As a consequence, during this visitation of your cranium, you will surprise yourself by coming out with different jokes from those you would normally make, seeing things in a different emotional light, making different value judgments, and so forth. Each one of us has a brain inhabited to varying extents by other I’s, other souls, the extent of each one depending on the degree to which you faithfully represent, and resonate with, the individual in question. But one can’t just slip into any old soul, no more than one can slip into any old piece of clothing; some souls and some suits simply “fit” better than others do.

Douglas Hofstadter, I Am a Strange Loop (edited)

In discussing an appropriate portion of the book, James and I also agreed to read the following at each other’s funeral, if either of us were ever to die:

In the wake of a human being’s death, what survives is a set of afterglows, some brighter and some dimmer, in the collective brains of all those who were dearest to them. And when those people in turn pass on, the afterglow becomes extremely faint. And when that outer layer in turn passes into oblivion, then the afterglow is feebler still, and after a while there is nothing left.

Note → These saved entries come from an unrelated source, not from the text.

(* ===== verification/CounterProps.v ===== *)
(** The properties of a measurement session: the state machine of the opcodes,
    the samples a client is sent, line masks and frequencies, and what a whole
    session leaves on the device. *)

From S2P Require Import Prelude StdMap CInt Floats Wire Storage Types DeviceOps Refcount.
From S2P Require Import CounterOps Scenario CounterFacts CounterGet Session Creation.

Local Open Scope Z_scope.

(** ** A concrete session *)

Section DemoSession.
Definition demo_ses (agg : bool) (k : Z) (n : Z) (s : Cycles) : Ses vec ring stream :=
  mkSes (demo_server (demo_device 1 (if c_open s is Some _ then 1 else 0) n [(7, demo_copy)]))
    (demo_stream [] 1000)
    (demo_counter agg true k (cycle_status s) (cycle_sets s)).

Definition demo_stopped : Cycles := mkCycles None demo_windows.

Lemma demo_buffer en act n cs l :
  0 ≤ n →
  length (buffer (demo_device en act n cs) l) =
  if decide (l = 0 ∨ l = 2) then Z.to_nat n else 0%nat.
Proof.
  unfold buffer, demo_device. cbn [lines]. unfold find, keqb. cbn.
  repeat case_match; simplify_eq/=; bool_hyps; intros;
    unfold demo_data; rewrite ?length_fmap, ?length_seqZ; lia || done.
Qed.

Lemma demo_small en act cs : small (demo_device en act 8 cs).
Proof. intros l. rewrite demo_buffer by lia. unfold int_max. case_decide; lia. Qed.

Lemma demo_in_int en act cs : in_int (demo_device en act 8 cs).
Proof.
  assert (∀ k n, 0 ≤ k ≤ 2 → 0 ≤ n ≤ 8 →
    Forall (λ v, is_Ok (to_int v) = true) (demo_data k n)) as Hd.
  { intros k n Hk Hn. unfold demo_data. apply Forall_fmap, Forall_forall.
    intros i Hi%elem_of_seqZ. cbn [compose].
    rewrite to_int_double_of_Z; [done|]. unfold int_min, int_max. lia. }
  intros l. unfold buffer, demo_device. cbn [lines]. unfold find. cbn -[keqb demo_data].
  repeat case_match; simplify_eq; try apply Hd; try constructor; lia.
Qed.

Lemma demo_active_refcounted act : refcounted (demo_device 1 act 8 [(7, demo_copy)]).
Proof.
  destruct (demo_refcounted 8) as [? Hc ? _]. split.
  - apply demo_wf. repeat constructor.
  - intros id c Hf. destruct (Hc id c Hf). by split.
  - unfold msize, int_max. cbn. lia.
  - intros l ln Hf. apply find_In in Hf. cbn in Hf. rewrite !elem_of_cons, elem_of_nil in Hf.
    destruct Hf as [[= -> ->]|[[= -> ->]|[[= -> ->]|[]]]]; reflexivity.
Qed.

Lemma demo_inv agg k :
  ses_inv (demo_ses agg k 8 demo_stopped)
    (demo_device 1 0 8 [(7, demo_copy)]) demo_stopped.
Proof.
  split; try done.
  - split; [apply demo_active_refcounted|]. by exists demo_copy.
  - apply demo_small.
  - split; [|done]. repeat constructor; intros l Hl; cbn in Hl;
      rewrite !elem_of_cons, elem_of_nil in Hl;
      destruct Hl as [->|[->|[]]]; eexists _, _;
      (split; [reflexivity|split; [reflexivity|vm_compute; intuition congruence]]).
Qed.
End DemoSession.

(** ** Properties *)

Section Theorems.
Context {V Q K : Type} `{!SampleStore V, !SpscQueue Q, !Socket K, !PeerName K}.
Implicit Types (w : Ses V Q K) (d : Device V Q) (s : Cycles).

(** [C7] The session state machine. In a session that stands for the cycles
    [s], every opcode other than [GET] makes the step [cycle_step] prescribes:
    the handler ends by sending exactly the four bytes of its return code, from
    a state that stands for the next cycles, in which the device's lines have
    been activated or deactivated accordingly and nothing else of the server
    has changed; [running] is cleared by an accepted [FINALIZE] only. *)
Theorem handle_refines op w d s :
  ses_inv w d s → op ≠ GET →
  let ls := c_lines (this w) in
  let d' := device_after op s ls d in
  let '(s', r) := cycle_step op (sizes_of d' ls []) s in
  ∃ w', handle op w = reply r w' ∧
    emits_at sk set_sk w' (reply r) tt (int_bytes (Retval_int r)) ∧
    ses_inv w' d' s' ∧ srv w' = put_device (dev (this w)) d' (srv w) ∧
    c_lines (this w') = ls ∧ interval (this w') = interval (this w) ∧
    running (this w') =
      (running (this w) && negb (bool_decide (op = FINALIZE) && bool_decide (r = SUCCESS))).
Proof.
  intros Hi Hop ls d'. pose proof (handle_step op w d s Hi Hop) as H. cbn zeta in H.
  fold ls d' in H. destruct (cycle_step op (sizes_of d' ls []) s) as [s' r].
  destruct H as (w' & ? & ? & _ & ? & ? & ? & _ & ?). exists w'. split_and!; auto with pm.
Qed.

(** [C9] At the device's own rate (interval 1), [GET] of a stopped counter
    sends the number of samples, the number of totals, the number of lines, the
    running totals of the sets' lengths, and the samples: of every completed
    set, the first [set_len] samples of each line's window, line by line, or
    in aggregate mode their pointwise sums over the lines. *)
Theorem get_full_rate w d s :
  ses_inv w d s → c_open s = None → interval (this w) = 1 →
  (aggregate (this w) = false → in_int d) →
  let ls := c_lines (this w) in
  emits_at sk set_sk w counter_get tt
    (get_reply
       (concat ((λ p, full_rate_samples (aggregate (this w)) d ls p.1 p.2) <$> c_done s))
       (totals (lens 1 ls (c_done s))) (length ls)).
Proof.
  intros Hi Ho Hk Hint ls. pose proof (ses_gettable _ _ _ Hi Ho) as Hg.
  replace (concat _) with (all_samples w d (c_done s)).
  - unfold ls. rewrite <-Hk. apply counter_get_ok; [done|lia|].
    intros. by apply in_int_convertible, Hint.
  - unfold all_samples. f_equal. pose proof (gt_windows _ _ _ Hg) as Hw. clear Hg.
    induction Hw as [|[a b] ws Hab Hw IH]; [done|]. cbn. f_equal; [|exact IH].
    rewrite Hk. by apply set_samples_full_rate.
Qed.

This slow process of extinction I’ve just described, though gloomy, is a little less gloomy than the standard view. Because bodily death is so clear, so sharp, and so dramatic, and because we tend to cling to the caged-bird view, death strikes us as instantaneous and absolute, as sharp as a guillotine blade. Our instinct is to believe that the light has all at once gone out altogether. I suggest that this is not the case for human souls, because the essence of a human being — truly unlike the essence of a mosquito or a snake or a bird or a pig — is distributed over many a brain. It takes a couple of generations for a soul to subside, for the flickering to cease, for all the embers to burn out. Although “ashes to ashes, dust to dust” may in the end be true, the transition it describes is not so sharp as we tend to think.

It seems to me, therefore, that the instinctive although seldom articulated purpose of holding a funeral or memorial service is to reunite the people most intimate with the deceased, and to collectively rekindle in them all, for one last time, the special living flame that represents the essence of that beloved person, profiting directly or indirectly from the presence of one another, feeling the shared presence of that person in the brains that remain, and thus solidifying to the maximal extent possible those secondary personal gemmae that remain aflicker in all these different brains. Though the primary brain has been eclipsed, there is, in those who remain and who are gathered to remember and reactivate the spirit of the departed, a collective corona that still glows. This is what human love means. The word “love” cannot, thus, be separated from the word “I”; the more deeply rooted the symbol for someone inside you, the greater the love, the brighter the light that remains behind.